- _DESCRIPTION OF THE TASK_
Consider the listing below. Extract exactly the lines from the line containing "Inductive Exc : Type" to the line containing "Definition Keyboard : Type", both included.

-- MATERIAL SHOWN follows --

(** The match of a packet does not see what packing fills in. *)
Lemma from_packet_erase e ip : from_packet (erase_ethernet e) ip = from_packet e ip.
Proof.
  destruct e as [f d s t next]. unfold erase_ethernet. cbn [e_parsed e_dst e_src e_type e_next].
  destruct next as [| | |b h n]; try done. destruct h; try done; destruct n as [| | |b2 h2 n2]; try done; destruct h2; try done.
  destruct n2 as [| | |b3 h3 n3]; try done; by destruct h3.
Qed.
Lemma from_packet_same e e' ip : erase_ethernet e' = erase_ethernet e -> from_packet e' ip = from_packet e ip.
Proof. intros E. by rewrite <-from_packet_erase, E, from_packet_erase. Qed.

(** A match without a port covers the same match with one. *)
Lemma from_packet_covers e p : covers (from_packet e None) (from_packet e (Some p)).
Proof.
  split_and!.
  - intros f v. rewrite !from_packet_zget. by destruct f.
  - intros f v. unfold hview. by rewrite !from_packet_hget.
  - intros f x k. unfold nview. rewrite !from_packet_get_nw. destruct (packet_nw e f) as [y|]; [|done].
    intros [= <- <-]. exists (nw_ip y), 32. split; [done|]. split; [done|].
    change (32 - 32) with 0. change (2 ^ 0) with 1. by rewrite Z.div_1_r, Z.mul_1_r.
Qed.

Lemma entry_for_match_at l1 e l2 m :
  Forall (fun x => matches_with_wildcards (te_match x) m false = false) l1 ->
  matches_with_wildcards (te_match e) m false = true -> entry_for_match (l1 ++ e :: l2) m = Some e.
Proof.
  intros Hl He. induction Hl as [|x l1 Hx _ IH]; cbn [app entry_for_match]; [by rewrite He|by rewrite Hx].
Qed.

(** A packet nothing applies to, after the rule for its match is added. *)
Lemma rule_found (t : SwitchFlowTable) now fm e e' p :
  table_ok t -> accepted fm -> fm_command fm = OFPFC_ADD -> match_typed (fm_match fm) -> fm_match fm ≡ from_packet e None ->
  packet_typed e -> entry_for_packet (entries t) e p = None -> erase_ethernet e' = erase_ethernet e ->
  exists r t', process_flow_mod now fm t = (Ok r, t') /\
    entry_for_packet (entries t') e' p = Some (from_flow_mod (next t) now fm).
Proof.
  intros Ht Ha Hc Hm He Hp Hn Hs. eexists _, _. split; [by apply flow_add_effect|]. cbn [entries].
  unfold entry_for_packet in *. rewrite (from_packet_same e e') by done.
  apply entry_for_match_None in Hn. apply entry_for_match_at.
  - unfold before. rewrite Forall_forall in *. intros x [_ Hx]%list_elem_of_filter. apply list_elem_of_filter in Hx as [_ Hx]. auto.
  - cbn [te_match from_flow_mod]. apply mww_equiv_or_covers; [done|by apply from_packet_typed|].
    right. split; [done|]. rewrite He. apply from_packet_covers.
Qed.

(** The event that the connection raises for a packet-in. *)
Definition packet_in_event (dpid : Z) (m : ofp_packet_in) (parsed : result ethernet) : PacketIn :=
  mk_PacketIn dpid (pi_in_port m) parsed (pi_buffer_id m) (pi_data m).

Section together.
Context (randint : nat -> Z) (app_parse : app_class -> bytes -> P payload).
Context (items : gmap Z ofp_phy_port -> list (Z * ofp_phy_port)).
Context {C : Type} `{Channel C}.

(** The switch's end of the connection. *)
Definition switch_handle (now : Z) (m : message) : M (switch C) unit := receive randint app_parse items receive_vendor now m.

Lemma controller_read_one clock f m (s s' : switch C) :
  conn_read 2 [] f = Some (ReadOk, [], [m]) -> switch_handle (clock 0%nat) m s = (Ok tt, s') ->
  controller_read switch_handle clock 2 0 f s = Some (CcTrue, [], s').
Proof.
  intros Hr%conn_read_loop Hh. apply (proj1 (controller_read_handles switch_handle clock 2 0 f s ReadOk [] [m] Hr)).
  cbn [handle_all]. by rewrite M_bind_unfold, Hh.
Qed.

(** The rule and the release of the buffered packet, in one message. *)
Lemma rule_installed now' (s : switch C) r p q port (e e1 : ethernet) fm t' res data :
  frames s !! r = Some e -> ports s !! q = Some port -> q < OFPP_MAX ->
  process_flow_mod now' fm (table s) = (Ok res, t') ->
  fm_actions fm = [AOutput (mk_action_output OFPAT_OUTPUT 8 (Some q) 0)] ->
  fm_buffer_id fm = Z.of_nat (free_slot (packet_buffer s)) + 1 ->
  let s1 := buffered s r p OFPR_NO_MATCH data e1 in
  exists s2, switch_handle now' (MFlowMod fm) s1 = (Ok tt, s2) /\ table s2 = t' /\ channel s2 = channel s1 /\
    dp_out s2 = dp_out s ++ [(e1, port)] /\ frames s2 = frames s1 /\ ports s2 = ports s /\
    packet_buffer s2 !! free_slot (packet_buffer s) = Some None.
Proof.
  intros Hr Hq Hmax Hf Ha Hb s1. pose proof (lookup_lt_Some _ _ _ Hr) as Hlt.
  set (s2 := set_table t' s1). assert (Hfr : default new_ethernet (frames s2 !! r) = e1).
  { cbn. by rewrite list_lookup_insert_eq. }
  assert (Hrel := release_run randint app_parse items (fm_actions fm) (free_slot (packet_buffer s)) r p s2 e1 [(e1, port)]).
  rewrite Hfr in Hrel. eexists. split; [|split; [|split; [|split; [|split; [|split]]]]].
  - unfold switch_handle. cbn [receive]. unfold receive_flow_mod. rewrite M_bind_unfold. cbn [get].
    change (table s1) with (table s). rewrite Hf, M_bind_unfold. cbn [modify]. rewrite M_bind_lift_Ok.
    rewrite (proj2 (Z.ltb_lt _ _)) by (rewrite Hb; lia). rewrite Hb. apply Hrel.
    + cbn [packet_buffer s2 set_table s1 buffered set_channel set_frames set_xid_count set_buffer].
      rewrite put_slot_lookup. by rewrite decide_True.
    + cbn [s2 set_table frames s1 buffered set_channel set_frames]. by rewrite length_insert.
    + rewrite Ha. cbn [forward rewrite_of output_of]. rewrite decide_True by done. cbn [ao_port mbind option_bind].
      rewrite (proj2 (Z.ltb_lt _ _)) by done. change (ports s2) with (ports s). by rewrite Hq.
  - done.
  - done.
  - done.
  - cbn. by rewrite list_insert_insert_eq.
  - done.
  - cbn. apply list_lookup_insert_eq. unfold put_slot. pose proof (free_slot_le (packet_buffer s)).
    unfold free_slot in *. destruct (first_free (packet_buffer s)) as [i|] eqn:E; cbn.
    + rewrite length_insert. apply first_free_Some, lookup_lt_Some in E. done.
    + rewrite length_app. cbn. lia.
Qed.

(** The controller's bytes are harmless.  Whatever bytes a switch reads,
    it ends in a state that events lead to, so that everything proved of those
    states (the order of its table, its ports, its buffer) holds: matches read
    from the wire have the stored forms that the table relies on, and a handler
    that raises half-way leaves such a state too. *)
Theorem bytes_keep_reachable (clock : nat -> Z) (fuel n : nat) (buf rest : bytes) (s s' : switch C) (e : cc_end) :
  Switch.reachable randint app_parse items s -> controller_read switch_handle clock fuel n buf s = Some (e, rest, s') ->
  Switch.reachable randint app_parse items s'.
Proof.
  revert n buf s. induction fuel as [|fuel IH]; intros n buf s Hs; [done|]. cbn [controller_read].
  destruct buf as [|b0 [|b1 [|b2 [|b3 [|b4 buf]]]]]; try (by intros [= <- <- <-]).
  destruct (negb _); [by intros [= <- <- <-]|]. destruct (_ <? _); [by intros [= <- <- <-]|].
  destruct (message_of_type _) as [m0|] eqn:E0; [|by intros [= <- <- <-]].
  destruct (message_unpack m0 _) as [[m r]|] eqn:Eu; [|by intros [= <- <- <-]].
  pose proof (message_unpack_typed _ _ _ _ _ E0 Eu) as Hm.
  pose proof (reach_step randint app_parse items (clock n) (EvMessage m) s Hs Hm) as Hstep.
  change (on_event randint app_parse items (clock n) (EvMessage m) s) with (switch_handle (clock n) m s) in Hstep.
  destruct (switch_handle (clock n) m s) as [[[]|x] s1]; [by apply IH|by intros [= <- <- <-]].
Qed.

-- MATERIAL SHOWN concluded --
-- MATERIAL SHOWN follows --

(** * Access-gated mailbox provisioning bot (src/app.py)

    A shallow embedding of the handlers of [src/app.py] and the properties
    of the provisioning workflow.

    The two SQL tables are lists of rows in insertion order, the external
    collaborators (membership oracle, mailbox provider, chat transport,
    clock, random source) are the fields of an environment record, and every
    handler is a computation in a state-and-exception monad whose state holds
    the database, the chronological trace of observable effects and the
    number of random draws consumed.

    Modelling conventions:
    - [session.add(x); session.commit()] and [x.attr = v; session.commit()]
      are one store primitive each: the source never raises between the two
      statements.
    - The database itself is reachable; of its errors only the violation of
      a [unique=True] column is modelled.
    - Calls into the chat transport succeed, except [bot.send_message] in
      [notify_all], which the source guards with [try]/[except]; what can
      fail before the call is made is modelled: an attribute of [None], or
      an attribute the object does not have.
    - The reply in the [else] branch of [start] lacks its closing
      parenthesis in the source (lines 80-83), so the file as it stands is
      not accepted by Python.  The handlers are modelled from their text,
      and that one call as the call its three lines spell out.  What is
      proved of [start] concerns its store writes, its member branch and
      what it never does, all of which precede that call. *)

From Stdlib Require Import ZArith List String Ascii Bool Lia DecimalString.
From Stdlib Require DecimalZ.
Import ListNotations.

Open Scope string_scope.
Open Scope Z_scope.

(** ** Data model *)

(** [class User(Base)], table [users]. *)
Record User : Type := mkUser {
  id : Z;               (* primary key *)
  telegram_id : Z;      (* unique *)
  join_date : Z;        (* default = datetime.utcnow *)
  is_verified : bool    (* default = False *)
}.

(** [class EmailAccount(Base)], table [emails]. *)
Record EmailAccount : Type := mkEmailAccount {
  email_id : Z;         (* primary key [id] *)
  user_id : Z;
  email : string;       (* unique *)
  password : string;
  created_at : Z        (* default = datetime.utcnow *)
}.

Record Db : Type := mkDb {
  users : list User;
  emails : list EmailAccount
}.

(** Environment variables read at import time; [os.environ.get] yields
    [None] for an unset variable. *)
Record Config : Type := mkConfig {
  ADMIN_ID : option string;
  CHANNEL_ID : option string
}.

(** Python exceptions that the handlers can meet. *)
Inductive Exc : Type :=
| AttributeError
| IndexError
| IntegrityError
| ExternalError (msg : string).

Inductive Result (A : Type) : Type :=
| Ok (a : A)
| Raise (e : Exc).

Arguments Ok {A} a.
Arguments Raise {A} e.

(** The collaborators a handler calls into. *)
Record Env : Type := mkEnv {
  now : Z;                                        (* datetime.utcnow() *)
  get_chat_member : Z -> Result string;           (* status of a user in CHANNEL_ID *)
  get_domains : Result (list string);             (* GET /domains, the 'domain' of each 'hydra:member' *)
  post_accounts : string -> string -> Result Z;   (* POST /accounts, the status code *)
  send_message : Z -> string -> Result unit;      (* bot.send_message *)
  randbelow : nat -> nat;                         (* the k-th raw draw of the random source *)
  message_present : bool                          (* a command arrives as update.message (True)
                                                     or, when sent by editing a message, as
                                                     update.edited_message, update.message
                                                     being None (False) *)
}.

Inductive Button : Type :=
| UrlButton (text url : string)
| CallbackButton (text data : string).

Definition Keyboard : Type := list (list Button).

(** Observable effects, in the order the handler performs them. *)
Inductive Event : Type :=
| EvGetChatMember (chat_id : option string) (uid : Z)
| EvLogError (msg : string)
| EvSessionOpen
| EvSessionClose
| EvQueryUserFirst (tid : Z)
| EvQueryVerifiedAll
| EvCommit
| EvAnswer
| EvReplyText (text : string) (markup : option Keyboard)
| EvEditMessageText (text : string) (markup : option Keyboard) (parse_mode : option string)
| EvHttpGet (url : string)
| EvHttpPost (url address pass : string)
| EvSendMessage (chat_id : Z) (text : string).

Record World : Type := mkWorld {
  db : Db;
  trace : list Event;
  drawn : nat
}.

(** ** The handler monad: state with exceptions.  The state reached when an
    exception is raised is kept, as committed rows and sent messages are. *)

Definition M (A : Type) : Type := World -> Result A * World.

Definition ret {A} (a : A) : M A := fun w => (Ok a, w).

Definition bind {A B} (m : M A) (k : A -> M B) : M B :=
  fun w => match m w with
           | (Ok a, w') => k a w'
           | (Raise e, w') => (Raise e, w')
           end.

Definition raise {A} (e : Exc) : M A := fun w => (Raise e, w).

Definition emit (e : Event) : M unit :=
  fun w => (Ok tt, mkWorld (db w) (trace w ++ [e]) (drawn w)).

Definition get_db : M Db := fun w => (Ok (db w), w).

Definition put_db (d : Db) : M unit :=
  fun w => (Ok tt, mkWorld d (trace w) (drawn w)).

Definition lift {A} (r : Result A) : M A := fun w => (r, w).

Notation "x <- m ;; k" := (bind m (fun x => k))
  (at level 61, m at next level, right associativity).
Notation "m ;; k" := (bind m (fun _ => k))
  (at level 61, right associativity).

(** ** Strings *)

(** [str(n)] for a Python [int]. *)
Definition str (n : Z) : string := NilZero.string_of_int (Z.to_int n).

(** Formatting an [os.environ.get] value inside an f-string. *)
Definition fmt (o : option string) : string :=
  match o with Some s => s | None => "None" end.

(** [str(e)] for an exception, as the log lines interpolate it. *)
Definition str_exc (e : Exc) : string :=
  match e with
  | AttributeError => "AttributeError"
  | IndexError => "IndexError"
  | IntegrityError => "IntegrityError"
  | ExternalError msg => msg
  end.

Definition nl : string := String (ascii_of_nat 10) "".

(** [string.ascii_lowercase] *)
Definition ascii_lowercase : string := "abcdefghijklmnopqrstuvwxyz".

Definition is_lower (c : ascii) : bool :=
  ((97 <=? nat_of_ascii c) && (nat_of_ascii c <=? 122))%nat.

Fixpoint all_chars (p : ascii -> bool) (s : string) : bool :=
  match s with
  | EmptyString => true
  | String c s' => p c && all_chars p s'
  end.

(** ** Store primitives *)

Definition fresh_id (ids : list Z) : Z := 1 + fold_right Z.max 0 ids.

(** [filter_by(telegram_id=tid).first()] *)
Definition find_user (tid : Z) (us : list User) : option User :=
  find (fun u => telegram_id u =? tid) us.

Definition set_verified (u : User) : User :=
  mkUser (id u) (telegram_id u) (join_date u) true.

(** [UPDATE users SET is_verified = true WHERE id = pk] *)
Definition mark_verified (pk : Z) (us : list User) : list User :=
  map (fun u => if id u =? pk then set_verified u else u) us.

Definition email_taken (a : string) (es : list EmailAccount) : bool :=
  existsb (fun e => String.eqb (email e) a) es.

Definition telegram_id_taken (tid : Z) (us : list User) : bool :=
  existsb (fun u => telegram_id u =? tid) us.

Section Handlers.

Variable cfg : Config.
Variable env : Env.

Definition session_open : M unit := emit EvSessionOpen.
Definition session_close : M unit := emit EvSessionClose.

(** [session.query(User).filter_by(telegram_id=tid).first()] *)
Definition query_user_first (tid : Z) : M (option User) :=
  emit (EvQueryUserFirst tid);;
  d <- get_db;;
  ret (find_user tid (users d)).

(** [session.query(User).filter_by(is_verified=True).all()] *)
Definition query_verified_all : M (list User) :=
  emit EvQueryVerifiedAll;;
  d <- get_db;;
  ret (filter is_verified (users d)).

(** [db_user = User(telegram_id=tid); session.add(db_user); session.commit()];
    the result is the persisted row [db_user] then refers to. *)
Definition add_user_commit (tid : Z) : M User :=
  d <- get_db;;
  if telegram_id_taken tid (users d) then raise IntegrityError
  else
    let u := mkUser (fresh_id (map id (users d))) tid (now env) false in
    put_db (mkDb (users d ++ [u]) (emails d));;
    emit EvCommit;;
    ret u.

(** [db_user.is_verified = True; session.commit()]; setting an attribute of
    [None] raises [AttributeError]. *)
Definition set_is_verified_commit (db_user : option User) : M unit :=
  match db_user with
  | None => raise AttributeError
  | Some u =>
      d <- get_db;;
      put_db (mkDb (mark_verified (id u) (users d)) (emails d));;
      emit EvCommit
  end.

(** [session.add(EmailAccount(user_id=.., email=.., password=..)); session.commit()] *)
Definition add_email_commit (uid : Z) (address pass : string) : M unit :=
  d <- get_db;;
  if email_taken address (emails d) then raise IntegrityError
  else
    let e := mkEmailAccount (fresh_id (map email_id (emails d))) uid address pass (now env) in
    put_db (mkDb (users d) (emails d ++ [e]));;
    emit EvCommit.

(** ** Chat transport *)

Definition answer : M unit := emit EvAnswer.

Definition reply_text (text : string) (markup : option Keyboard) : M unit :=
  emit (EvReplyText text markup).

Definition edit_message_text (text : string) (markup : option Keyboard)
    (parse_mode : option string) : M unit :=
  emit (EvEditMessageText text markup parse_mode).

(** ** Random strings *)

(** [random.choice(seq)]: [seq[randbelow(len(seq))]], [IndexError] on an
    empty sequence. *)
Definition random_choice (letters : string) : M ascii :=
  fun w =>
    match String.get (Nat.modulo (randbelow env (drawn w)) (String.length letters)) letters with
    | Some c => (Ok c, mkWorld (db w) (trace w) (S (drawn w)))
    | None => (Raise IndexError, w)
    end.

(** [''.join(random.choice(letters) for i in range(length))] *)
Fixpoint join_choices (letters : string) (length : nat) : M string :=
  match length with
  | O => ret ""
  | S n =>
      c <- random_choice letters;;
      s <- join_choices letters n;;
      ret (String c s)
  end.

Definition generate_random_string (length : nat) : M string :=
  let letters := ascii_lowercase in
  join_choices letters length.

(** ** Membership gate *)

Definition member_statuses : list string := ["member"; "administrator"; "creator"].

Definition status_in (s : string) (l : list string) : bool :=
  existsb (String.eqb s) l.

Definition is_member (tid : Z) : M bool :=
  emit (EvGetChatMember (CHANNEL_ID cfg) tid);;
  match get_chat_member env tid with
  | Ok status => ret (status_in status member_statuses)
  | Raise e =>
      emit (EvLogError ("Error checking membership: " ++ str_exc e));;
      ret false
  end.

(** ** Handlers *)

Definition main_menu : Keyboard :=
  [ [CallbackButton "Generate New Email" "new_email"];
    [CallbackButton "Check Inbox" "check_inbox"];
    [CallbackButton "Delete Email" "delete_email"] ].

-- MATERIAL SHOWN concluded --
-- MATERIAL SHOWN follows --

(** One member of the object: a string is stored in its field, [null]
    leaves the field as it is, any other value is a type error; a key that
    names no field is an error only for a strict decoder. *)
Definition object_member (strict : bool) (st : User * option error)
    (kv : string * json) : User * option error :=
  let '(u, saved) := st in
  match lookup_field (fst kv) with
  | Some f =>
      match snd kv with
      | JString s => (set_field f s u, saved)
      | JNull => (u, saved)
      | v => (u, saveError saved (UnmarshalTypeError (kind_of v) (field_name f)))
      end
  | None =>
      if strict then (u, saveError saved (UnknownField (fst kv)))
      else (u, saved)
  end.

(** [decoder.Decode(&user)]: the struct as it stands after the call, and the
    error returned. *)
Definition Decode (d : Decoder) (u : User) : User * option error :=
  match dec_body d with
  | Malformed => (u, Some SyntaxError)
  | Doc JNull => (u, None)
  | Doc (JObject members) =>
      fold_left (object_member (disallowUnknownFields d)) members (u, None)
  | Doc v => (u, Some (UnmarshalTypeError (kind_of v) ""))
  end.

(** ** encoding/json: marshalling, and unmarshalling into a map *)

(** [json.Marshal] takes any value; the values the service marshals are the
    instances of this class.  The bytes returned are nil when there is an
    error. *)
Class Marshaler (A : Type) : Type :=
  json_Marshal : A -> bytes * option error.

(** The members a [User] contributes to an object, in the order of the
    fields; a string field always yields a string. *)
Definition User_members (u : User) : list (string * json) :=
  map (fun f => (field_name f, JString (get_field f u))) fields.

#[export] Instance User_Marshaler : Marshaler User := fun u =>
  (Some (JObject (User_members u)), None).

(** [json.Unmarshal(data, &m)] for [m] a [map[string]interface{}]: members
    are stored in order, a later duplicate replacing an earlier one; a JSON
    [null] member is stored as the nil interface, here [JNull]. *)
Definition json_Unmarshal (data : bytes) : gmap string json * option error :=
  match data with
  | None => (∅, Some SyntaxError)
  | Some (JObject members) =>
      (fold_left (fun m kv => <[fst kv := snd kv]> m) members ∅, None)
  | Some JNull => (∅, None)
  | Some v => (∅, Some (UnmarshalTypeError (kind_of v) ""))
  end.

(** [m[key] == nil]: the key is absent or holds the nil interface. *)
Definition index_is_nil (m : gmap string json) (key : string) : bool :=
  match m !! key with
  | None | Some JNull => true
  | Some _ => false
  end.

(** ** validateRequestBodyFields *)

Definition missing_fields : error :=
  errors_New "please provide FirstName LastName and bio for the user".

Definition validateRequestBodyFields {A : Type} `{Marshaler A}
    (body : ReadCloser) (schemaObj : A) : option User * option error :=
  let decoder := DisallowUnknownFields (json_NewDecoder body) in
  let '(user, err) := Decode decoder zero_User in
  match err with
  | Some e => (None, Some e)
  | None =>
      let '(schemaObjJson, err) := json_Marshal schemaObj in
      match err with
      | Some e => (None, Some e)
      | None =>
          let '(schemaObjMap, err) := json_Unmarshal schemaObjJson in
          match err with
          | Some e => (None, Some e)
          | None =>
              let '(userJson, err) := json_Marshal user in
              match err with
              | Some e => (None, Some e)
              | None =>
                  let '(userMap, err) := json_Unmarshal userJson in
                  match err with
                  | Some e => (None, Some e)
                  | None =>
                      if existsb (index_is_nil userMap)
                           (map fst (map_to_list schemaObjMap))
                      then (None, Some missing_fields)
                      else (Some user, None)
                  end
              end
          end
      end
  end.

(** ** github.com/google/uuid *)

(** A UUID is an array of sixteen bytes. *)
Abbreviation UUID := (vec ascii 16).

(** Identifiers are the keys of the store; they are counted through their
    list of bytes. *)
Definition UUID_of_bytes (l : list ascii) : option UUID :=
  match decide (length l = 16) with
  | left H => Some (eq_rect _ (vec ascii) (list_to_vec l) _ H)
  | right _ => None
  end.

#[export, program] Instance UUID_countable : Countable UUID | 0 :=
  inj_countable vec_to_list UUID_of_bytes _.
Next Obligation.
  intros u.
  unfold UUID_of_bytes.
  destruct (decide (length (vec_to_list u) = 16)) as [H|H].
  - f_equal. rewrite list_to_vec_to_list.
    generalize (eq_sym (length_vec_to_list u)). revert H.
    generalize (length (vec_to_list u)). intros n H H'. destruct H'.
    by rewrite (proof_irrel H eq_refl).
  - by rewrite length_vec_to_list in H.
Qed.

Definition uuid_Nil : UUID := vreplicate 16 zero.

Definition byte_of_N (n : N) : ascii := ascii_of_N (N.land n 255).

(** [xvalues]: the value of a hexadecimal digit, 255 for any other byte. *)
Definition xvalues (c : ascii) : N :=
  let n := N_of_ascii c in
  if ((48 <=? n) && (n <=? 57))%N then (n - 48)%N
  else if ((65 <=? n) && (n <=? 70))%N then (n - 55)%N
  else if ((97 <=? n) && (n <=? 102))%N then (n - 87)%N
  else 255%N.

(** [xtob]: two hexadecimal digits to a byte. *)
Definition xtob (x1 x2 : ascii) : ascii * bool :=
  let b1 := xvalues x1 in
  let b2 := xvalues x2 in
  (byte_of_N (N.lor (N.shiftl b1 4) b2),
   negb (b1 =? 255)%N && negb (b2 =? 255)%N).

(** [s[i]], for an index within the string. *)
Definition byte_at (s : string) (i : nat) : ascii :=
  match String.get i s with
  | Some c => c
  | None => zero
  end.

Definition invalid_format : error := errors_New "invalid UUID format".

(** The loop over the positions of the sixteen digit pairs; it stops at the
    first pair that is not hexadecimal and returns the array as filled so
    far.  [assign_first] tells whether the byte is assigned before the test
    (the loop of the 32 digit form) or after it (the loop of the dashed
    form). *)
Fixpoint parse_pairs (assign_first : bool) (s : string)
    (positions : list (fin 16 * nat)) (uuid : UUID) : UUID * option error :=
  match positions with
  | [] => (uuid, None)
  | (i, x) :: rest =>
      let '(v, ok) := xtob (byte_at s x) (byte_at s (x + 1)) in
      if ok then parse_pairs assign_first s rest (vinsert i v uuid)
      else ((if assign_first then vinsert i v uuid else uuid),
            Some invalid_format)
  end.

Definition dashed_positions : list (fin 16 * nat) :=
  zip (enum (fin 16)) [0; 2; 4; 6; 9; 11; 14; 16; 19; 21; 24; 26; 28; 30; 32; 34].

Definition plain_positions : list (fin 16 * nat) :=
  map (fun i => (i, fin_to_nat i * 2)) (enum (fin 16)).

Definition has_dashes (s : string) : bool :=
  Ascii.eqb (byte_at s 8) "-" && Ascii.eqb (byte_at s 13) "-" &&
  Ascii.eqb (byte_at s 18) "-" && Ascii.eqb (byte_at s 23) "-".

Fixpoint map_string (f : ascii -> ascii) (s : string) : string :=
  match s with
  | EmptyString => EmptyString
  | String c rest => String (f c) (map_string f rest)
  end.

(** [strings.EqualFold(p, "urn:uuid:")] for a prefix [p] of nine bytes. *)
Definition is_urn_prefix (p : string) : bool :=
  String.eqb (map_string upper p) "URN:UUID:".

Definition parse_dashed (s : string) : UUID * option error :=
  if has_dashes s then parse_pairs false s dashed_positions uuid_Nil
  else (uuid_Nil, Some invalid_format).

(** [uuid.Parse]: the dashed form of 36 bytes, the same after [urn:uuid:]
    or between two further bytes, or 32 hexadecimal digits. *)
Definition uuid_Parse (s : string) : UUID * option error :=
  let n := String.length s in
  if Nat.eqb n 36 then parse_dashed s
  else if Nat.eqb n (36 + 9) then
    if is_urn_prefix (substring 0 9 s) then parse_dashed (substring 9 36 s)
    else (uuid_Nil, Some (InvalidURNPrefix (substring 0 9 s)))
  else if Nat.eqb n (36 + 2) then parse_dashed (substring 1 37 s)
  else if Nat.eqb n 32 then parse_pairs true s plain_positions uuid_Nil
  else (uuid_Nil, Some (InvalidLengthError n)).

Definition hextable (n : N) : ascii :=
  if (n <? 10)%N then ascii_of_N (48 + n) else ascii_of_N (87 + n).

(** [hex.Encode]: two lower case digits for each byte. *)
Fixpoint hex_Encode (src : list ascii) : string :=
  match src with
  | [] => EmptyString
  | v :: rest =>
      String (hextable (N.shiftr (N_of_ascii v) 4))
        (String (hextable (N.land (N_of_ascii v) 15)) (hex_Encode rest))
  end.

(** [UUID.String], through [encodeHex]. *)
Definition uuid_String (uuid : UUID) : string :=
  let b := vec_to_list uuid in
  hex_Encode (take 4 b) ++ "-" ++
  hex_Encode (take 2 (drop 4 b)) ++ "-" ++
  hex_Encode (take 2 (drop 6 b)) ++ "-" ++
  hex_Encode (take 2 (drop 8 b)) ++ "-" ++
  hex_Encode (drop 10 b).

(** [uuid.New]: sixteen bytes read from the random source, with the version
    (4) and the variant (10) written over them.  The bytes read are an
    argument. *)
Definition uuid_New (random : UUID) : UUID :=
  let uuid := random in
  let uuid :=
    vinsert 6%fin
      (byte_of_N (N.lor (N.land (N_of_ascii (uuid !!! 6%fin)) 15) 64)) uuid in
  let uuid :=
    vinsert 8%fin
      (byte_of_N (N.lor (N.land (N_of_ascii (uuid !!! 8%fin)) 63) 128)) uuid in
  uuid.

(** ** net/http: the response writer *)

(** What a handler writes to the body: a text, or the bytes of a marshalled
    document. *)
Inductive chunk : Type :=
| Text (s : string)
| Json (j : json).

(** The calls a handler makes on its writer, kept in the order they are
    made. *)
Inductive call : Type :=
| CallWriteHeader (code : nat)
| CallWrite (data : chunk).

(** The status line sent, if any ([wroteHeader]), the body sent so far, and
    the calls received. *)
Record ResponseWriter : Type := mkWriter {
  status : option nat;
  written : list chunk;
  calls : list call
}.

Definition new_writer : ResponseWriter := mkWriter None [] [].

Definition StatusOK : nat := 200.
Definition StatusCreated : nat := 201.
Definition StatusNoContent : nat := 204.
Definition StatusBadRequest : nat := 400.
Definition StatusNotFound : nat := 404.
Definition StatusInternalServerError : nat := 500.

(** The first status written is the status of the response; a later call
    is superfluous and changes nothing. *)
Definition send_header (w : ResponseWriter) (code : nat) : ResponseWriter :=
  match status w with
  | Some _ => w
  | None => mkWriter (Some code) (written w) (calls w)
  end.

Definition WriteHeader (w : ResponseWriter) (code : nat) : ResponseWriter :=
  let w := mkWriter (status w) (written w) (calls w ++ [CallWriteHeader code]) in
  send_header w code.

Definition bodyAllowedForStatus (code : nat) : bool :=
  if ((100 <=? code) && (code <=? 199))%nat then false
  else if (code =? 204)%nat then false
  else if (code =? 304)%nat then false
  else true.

-- MATERIAL SHOWN concluded --

- _FINISHED TASK_
Inductive Exc : Type :=
| AttributeError
| IndexError
| IntegrityError
| ExternalError (msg : string).

Inductive Result (A : Type) : Type :=
| Ok (a : A)
| Raise (e : Exc).

Arguments Ok {A} a.
Arguments Raise {A} e.

(** The collaborators a handler calls into. *)
Record Env : Type := mkEnv {
  now : Z;                                        (* datetime.utcnow() *)
  get_chat_member : Z -> Result string;           (* status of a user in CHANNEL_ID *)
  get_domains : Result (list string);             (* GET /domains, the 'domain' of each 'hydra:member' *)
  post_accounts : string -> string -> Result Z;   (* POST /accounts, the status code *)
  send_message : Z -> string -> Result unit;      (* bot.send_message *)
  randbelow : nat -> nat;                         (* the k-th raw draw of the random source *)
  message_present : bool                          (* a command arrives as update.message (True)
                                                     or, when sent by editing a message, as
                                                     update.edited_message, update.message
                                                     being None (False) *)
}.

Inductive Button : Type :=
| UrlButton (text url : string)
| CallbackButton (text data : string).

Definition Keyboard : Type := list (list Button).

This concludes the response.